— Task objective —
The line that contains "id', id' ≠ id →" marks the end: retype the data below exactly from its first line through that line.

Collected data
Lemma answers_lookup_Some w c :
  answers w !!! roomId = c → c ≠ [] → answers w !! roomId = Some c.
Proof.
  intros H Hne. rewrite lookup_total_alt in H.
  destruct (answers w !! roomId) as [c'|]; simpl in H; [congruence|].
  subst c. contradiction.
Qed.

(** What one flag button does, and what a second click undoes; [flip]
    is the flag written, [f b] the update that writes [b]. *)
Lemma toggle_twice (f : bool → Answer.t → Answer.t) (flag : Answer.t → bool) w id a :
  (∀ b x, flag (f b x) = b) →
  (∀ x, f (flag x) x = x) →
  (∀ b b' x, f b' (f b x) = f b' x) →
  NoDup (docIds (answers w !!! roomId)) →
  In (id, a) (answers w !!! roomId) →
  let w1 := snd (updateDoc (answersRef roomId) id (f (negb (flag a))) w) in
  docData id (answers w1 !!! roomId) = Some (f (negb (flag a)) a)
  ∧ (∀ id', id' ≠ id →
            docData id' (answers w1 !!! roomId) = docData id' (answers w !!! roomId))
  ∧ docIds (answers w1 !!! roomId) = docIds (answers w !!! roomId)
  ∧ sameDocuments w
      (snd (updateDoc (answersRef roomId) id (f (negb (flag (f (negb (flag a)) a)))) w1)).
Proof.
  intros Hflag Hid Hff Hnd Hin w1.
  pose proof (docData_NoDup _ _ _ Hnd Hin) as Hd.
  unfold w1. rewrite (updateAnswer_run id _ w a Hd). simpl snd.
  change (answers (record ?e ?w')) with (answers w').
  rewrite answers_setAnswers.
  assert (Hd1 : docData id (modifyDoc id (f (negb (flag a))) (answers w !!! roomId))
                = Some (f (negb (flag a)) a)).
  { rewrite docData_modifyDoc, String.eqb_refl, Hd. reflexivity. }
  split; [exact Hd1|]. split; [|split; [apply docIds_modifyDoc|]].
  - intros id' Hne. rewrite docData_modifyDoc.
    destruct (String.eqb_spec id' id); [contradiction|reflexivity].
  - erewrite updateAnswer_run.
    2:{ change (answers (record ?e ?w')) with (answers w').
        rewrite answers_setAnswers. exact Hd1. }
    simpl snd. unfold sameDocuments. store_simpl.
    repeat split; try reflexivity.
    rewrite lookup_total_insert_eq, insert_insert_eq.
    rewrite Hflag, negb_involutive.
    rewrite (modifyDoc_modifyDoc_id id _ _ _ a Hnd Hin).
    + apply insert_id. apply answers_lookup_Some; [reflexivity|].
      intros E. rewrite E in Hin. destruct Hin.
    + rewrite Hff. apply Hid.
Qed.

— Answer below —
Lemma answers_lookup_Some w c :
  answers w !!! roomId = c → c ≠ [] → answers w !! roomId = Some c.
Proof.
  intros H Hne. rewrite lookup_total_alt in H.
  destruct (answers w !! roomId) as [c'|]; simpl in H; [congruence|].
  subst c. contradiction.
Qed.

(** What one flag button does, and what a second click undoes; [flip]
    is the flag written, [f b] the update that writes [b]. *)
Lemma toggle_twice (f : bool → Answer.t → Answer.t) (flag : Answer.t → bool) w id a :
  (∀ b x, flag (f b x) = b) →
  (∀ x, f (flag x) x = x) →
  (∀ b b' x, f b' (f b x) = f b' x) →
  NoDup (docIds (answers w !!! roomId)) →
  In (id, a) (answers w !!! roomId) →
  let w1 := snd (updateDoc (answersRef roomId) id (f (negb (flag a))) w) in
  docData id (answers w1 !!! roomId) = Some (f (negb (flag a)) a)
  ∧ (∀ id', id' ≠ id →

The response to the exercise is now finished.